LYTHAM ST. ANNES, ENGLAND | Carruthers, old chap. Pay attention. This is beginning to look worrying. It’s too soon to panic but not too soon to say that things golfing just aren’t what they were and not what we have come to expect. Indeed, they aren’t what they should be. Why and how has the bloom gone off European golf?
Truth to tell, those of a European persuasion have become sated by success these past two years. In 2010, Europeans won two of that year’s major championships – Graeme McDowell from Northern Ireland the 2010 US Open and Martin Kaymer from Germany that year’s PGA Championship. Lee Westwood finished second in both The Masters and the Open, Rory McIlroy achieved his first victory on US soil at Congressional and that autumn Europe regained the Ryder Cup. It was perhaps the grandest season for European golf since the days of Harry Vardon, James Braid and JH Taylor, The Great Triumvirate, at the turn of the previous century.

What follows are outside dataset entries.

Lemma submitted_flow c ids created_at d d' run s : flow_inv d -> submitted c ids created_at d d' run s -> flow_inv d'.
Proof.
  intros Hf [_ _ (R1 & R2 & _ & _ & R5 & R6 & R7) (N1 & N2 & _) (I1 & S1 & S2 & S3 & S4 & S5 & S6 & S7) (N3 & N4) N5 _ _].
  assert (forall i t, db_steps d !! i = Some t -> step_run_id t <> si_run ids) as Hother.
  { intros i t Hi E. destruct (fl_run d Hf i t Hi) as (r & Hr & _). rewrite E in Hr. congruence. }
  assert (forall i t, db_steps d' !! i = Some t -> (i = si_step ids /\ t = s) \/ db_steps d !! i = Some t) as Hcases.
  { intros i t. rewrite N4. intros [[<- <-]|[_ ?]]%lookup_insert_Some; [by left|by right]. }
  assert (steps_grow (db_steps d) (db_steps d')) as Hgrow.
  { split.
    - intros i t Hi. rewrite N4, lookup_insert_ne; [done|]. intros E. congruence.
    - intros i t [[-> ->]|Hi]%Hcases Hn; [|congruence]. done. }
  assert (forall i j t1 t2, siblings d' i j t1 t2 -> siblings d i j t1 t2 \/ (i = j /\ t1 = s /\ t2 = s)) as Hsib.
  { intros i j t1 t2 (Hi & Hj & Hr). destruct (Hcases i t1 Hi) as [[-> ->]|Hi'], (Hcases j t2 Hj) as [[-> ->]|Hj'].
    - by right.
    - destruct (Hother j t2 Hj'). congruence.
    - destruct (Hother i t1 Hi'). congruence.
    - left. by split. }
  split.
  - eapply ready_inv; [apply Hf|done|done].
  - intros i r. rewrite N2. intros [[<- <-]|[_ Hi]]%lookup_insert_Some; [done|by apply (fl_runs d Hf)].
  - intros i t [[-> ->]|Hi]%Hcases; rewrite N2.
    + exists run. rewrite S2, R1, lookup_insert_eq, S1. done.
    + destruct (fl_run d Hf i t Hi) as (r & Hr & Ht). exists r.
      rewrite lookup_insert_ne; [done|]. intros E. by apply (Hother i t).
  - intros k a t Hk Ht. rewrite N5 in Hk. apply (fl_owner d Hf k a t Hk).
    destruct (inv_attempt_step d (fl_db d Hf) k a Hk) as [t0 Ht0]. rewrite (proj1 Hgrow _ _ Ht0) in Ht. congruence.
  - intros i t [[-> ->]|Hi]%Hcases; [done|by apply (fl_revision d Hf i)].
  - intros i t [[-> ->]|Hi]%Hcases; [by rewrite S4|by apply (fl_key d Hf i)].
  - intros i t [[-> ->]|Hi]%Hcases Hst; [congruence|by apply (fl_retry d Hf i)].
  - intros i j t1 t2 [Hs|(? & _)]%Hsib; [by eapply fl_unique|done].
  - intros i j t1 t2 [Hs|(_ & -> & ->)]%Hsib Hlt; [by eapply fl_stages|lia].
  - intros i j t1 t2 x [Hs|(_ & -> & ->)]%Hsib K1 K2; [by eapply fl_extract|]. rewrite S3 in K1. discriminate.
  - intros i r. rewrite N2. intros [[<- <-]|[_ Hi]]%lookup_insert_Some Ht.
    + exists (si_step ids), s. rewrite N4, lookup_insert_eq. split; [done|]. split; [congruence|].
      unfold finished. by rewrite S6.
    + destruct (fl_work d Hf i r Hi Ht) as (j & t & Hj & Hr & Hn). exists j, t. split; [|done]. by apply Hgrow.
Qed.

Lemma cancel_flow t i now d d' r : flow_inv d -> cancel_run t i now d = (d', r) -> flows d d'.
Proof.
  intros Hf Hc. destruct r as [r|e]; [|unfold cancel_run in Hc; apply transact_raise_inv in Hc as ->; by apply flows_refl].
  unfold cancel_run in Hc. finv. destruct a as [run|]; [|by finv]. destruct E as (r0 & Hr0 & _ & _ & ->).
  destruct (SearchRun_is_terminal (reloaded r0)); [by finv|]. finv.
  match goal with Hx : SearchRun_cancel _ _ = (?x, _), Hv : runs_save ?x _ = _ |- _ =>
    assert (star run_step (reloaded r0) x) as Hstar by (apply star_one; by exists (RunCancel now));
    assert (SearchRun_is_terminal x = true) as Hterm by (run_inv Hx; done);
    assert (run_id r0 = i) as Hid by apply (fl_runs d Hf _ r0 Hr0); save_run Hr0 Hid Hstar Hv; clear Hx;
    rename x into x0 end.
  split; [|split; [intros k; by eapply runs_carried, runs_follow_insert|done|by apply announced_kept; [eauto|]]].
  pose proof (follows_spec r0 (reloaded x0)) as Hfo.
  destruct Hfo as (G1 & G2 & G3 & G4 & _); [right; by exists x0|].
  destruct Hf as [F1 F2 F3 F4 F5 F6 F7 F8 F9 F10 F11].
  split; simpl; try done.
  - by destruct F1.
  - intros k r1 [[<- <-]|[_ Hk]]%lookup_insert_Some; [|by apply F2].
    destruct (F2 _ _ Hr0) as (? & ? & ?). ksplit; [congruence|auto|auto].
  - intros j s Hj. destruct (F3 j s Hj) as (r1 & Hr1 & Ht1). destruct (decide (step_run_id s = i)) as [E|E].
    + rewrite E, lookup_insert_eq in *. exists (reloaded x0). split; [done|]. congruence.
    + exists r1. by rewrite lookup_insert_ne.
  - intros k r1 [[<- <-]|[_ Hk]]%lookup_insert_Some Ht; [|by apply (F11 k r1)].
    change (SearchRun_is_terminal x0 = false) in Ht. congruence.
Qed.

(** ** Every transaction *)

Definition empty_db : Db :=
  {| db_runs := ∅; db_steps := ∅; db_attempts := ∅; db_events := []; db_tables := empty_tables |}.

Lemma empty_flow : flow_inv empty_db.
Proof.
  split; [split|..]; unfold siblings, incomplete; simpl; intros *;
    rewrite ?lookup_empty; try done; naive_solver.
Qed.

Section Flow.
Context `{PyText} (uuid5 : UUID -> pystr -> UUID) (sha256_utf8 : pystr -> pystr) (cf : StoreConfig).

(** A transaction of a worker or of the reconciler, with any environment of the hook, or of the
    conversation service. *)
Inductive wf_step (d d' : Db) : Prop :=
| wf_store env : db_step (Hook := coordinator uuid5 sha256_utf8 env) cf d d' -> wf_step d d'
| wf_submit policy c ids created_at created r :
    submit_message sha256_utf8 policy c ids created_at created d = (d', r) -> wf_step d d'
| wf_create t user id title key now r :
    create_conversation sha256_utf8 t user id title key now d = (d', r) -> wf_step d d'
| wf_cancel t i now r : cancel_run t i now d = (d', r) -> wf_step d d'.

Lemma transact_atomic {S A} (m : M S A) : atomic (transact m).
Proof. intros d d' e. apply transact_raise_inv. Qed.

Lemma create_atomic t user id title key now : atomic (create_conversation sha256_utf8 t user id title key now).
Proof.
  unfold create_conversation. cbv zeta. apply atomic_bind; [auto with sana|intros _].
  apply atomic_bind; [auto with sana|intros ?]. apply transact_atomic.
Qed.

Lemma submit_atomic policy c ids created_at created : atomic (submit_message sha256_utf8 policy c ids created_at created).
Proof.
  unfold submit_message. cbv zeta. apply atomic_bind; [auto with sana|intros _].
  apply atomic_bind; [auto with sana|intros ?]. apply transact_atomic.
Qed.

Lemma create_same t user id title key now d d' r :
  create_conversation sha256_utf8 t user id title key now d = (d', r) ->
  db_steps d' = db_steps d /\ db_runs d' = db_runs d /\ db_attempts d' = db_attempts d /\
  tables_keep (db_tables d) (db_tables d').
Proof.
  intros Hc. destruct r as [r|e]; [|by apply create_atomic in Hc as ->].
  unfold create_conversation in Hc. minv. apply transact_ok_inv in Hc. minv. unfold update_tables in Hc.
  assert (forall row, tb_conversations (db_tables d) !! id = None ->
    tables_keep (db_tables d) (set_conversations (<[id := row]> (tb_conversations (db_tables d))) (db_tables d))) as Hk.
  { intros row Hn. split; try done; [intros i; apply same_responses_refl|eauto|]. intros i x Hi. simpl.
    exists x. rewrite lookup_insert_ne; [done|]. intros Ei. rewrite Ei in Hn. congruence. }
  destruct a0 as [[k h]|]; [destruct (find_creation _ _ _ _)|]; minv; bools; ksplit;
    by apply Hk, eq_None_not_Some.
Qed.

(** A transaction carries everything over, or is a new submission. *)
Lemma wf_step_cases d d' : flow_inv d -> wf_step d d' ->
  flows d d' \/ exists c ids created_at run s, submitted c ids created_at d d' run s.
Proof.
  intros Hf [env Hs|policy c ids created_at created r Hs|t user id title key now r Hs|t i now r Hs].
  - left. by eapply store_flow.
  - destruct r as [r|e]; [|apply submit_atomic in Hs as ->; left; by apply flows_refl].
    apply submit_ok_inv in Hs as (h & _ & _ & [(e & _ & -> & _)|(_ & (run & s & Hsub) & _)]);
      [left; by apply flows_refl|]. right. eauto 6.
  - left. apply create_same in Hs as (E1 & E2 & E3 & E4).
    assert (owned d') as Hown by (apply (owned_same d); [done|done|exact (fl_owner d Hf)]).
    apply (flow_same d); try done. apply (ready_inv d); [apply Hf|rewrite E1; split; [done|congruence]|done].
  - left. by eapply cancel_flow.
Qed.

Lemma wf_step_flow d d' : flow_inv d -> wf_step d d' -> flow_inv d'.
Proof.
  intros Hf Hs. destruct (wf_step_cases d d' Hf Hs) as [[? _]|(c & ids & at_ & run & s & Hsub)]; [done|].
  by eapply submitted_flow.
Qed.

Lemma reachable_flow d : star wf_step empty_db d -> flow_inv d.
Proof.
  intros Hs. apply (star_invariant wf_step flow_inv) with empty_db; [|done|apply empty_flow].
  intros a b Ha Hb. by eapply wf_step_flow.
Qed.

(** Claim C21. No run is orphaned. From the empty database, whatever users submit or cancel and whatever
    workers and the reconciler do, in any interleaving and with any answers of the hook's clock,
    artifact store and identifiers: a run that has not ended always has a step of its tenant that
    has not ended; the stages of a run follow each other, so a step of a later stage exists only
    when every step of the earlier stages has ended; and no key of a run is scheduled twice. *)
Theorem no_orphaned_run d : star wf_step empty_db d ->
  (forall i r, db_runs d !! i = Some r -> SearchRun_is_terminal r = false ->
     exists j s, db_steps d !! j = Some s /\ step_run_id s = i /\ step_tenant_id s = run_tenant_id r /\
       step_terminal (step_status s) = false) /\
  (forall i j s t, siblings d i j s t -> rank (step_type s) < rank (step_type t) ->
     step_terminal (step_status s) = true) /\
  (forall i j s t, siblings d i j s t -> step_key s = step_key t -> i = j).
Proof.
  intros Hs. pose proof (reachable_flow d Hs) as Hf. split; [|split].
  - intros i r Hr Ht. destruct (fl_work d Hf i r Hr Ht) as (j & s & Hj & Hrun & Hn). exists j, s.
    destruct (fl_run d Hf j s Hj) as (r' & Hr' & Hten). rewrite Hrun, Hr in Hr'. simplify_eq. ksplit.
    unfold finished in Hn. by destruct (step_terminal _).
  - apply (fl_stages d Hf).
  - apply (fl_unique d Hf).
Qed.
End Flow.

The success continued last year. When Charl Schwartzel, the South African who had been playing mostly on the European Tour, birdied the last four holes to snatch victory in The Masters, it meant that Europeans or men who played on the European Tour had triumphed in the four major championships since the previous year’s Masters.
With Tiger Woods in a hiatus, US golf was being eclipsed. In June, McIlroy ran away with the US Open, and in July Darren Clarke won the Open at Sandwich. The last American to win a major championship had been Phil Mickelson at Augusta in 2010, when, incidentally, Westwood was second. There was no Ryder Cup in 2011 (though there was a Walker Cup, won by GB&I, and a Solheim Cup, won by Europe) and Luke Donald won the money list on both sides of the Atlantic, the first man ever to do this.
And then, in the steamy heat of August, in the hometown of the great amateur Bobby Jones, the revival in the fortunes of US golfers began. Keegan Bradley won the PGA from Jason Dufner. In April this year Bubba Watson beat Louis Oosthuizen in a playoff for The Masters and in June, his fellow American Webb Simpson took the US Open.
“This time last year if you had looked at both Ryder Cup sides, Europe looked miles the better,” Frank Nobilo, the perceptive Golf Channel expert said last week. “Tiger Woods was still in his hiatus, Mickelson was not playing well. All the best young players seemed to be European. It was lop-sided. Not any more. What is happening in the US now, the way a new generation of players is emerging, reminds me of what happened in Europe 10 years or so ago when Westy and Darren came through.”
There is cause for concern about Europe’s three leading players, Donald, McIlroy and Westwood, who are ranked numbers one, two and three in the world. Donald who missed the cut at the US Open, made a half decent fist of competing at Lytham. Westwood at least qualified for the last two rounds of the Open, which had been beyond him 12 months earlier. McIlroy started well but had two ho-hum rounds in the middle, a 75 and a 73.
Westwood will be 40 next April and for all his magnificent consistency in the past 13 major championships in which he has competed, he faces the doleful statistic that only seven men in the history of the game have won their first major championship aged 40 or older. Westwood, sensing how time is running out for him, is selling his estate in Worksop and moving himself and his family to Florida to enjoy better practice facilities in better weather.
McIlroy seems to be more erratic than he should be, winning the Honda Classic in March but having a wretched May and early June in which he missed the cut at The Players, the Memorial, the BMW PGA Championship at Wentworth and the US Open. His vitality remains as does his popularity. You had only to witness the frenzy that followed him wherever he went at Lytham to realise that. But there is frailty about his game currently that is worrying. Notwithstanding that he is only two months past his 23rd birthday, shouldn’t he be more consistent?
In short, the bubble of European confidence has been pricked. Actually, it was overconfidence. European golfers were good but not that good. Europe were never clear favourites for the Ryder Cup as some would have them. Narrow favourites, possibly. Underdogs, considering the event is to be played in Chicago, probably. But certainly not favourites.
If the fortunes of the two continents could be described in terms of a children’s seesaw, then last year the hopes of Europe had been high and those of the US had been low. Now the seesaw has levelled out. At this moment, of the two Ryder Cup captains, Davis Love III and Jose Maria Olazabal, it is Love who has the right to feel happier.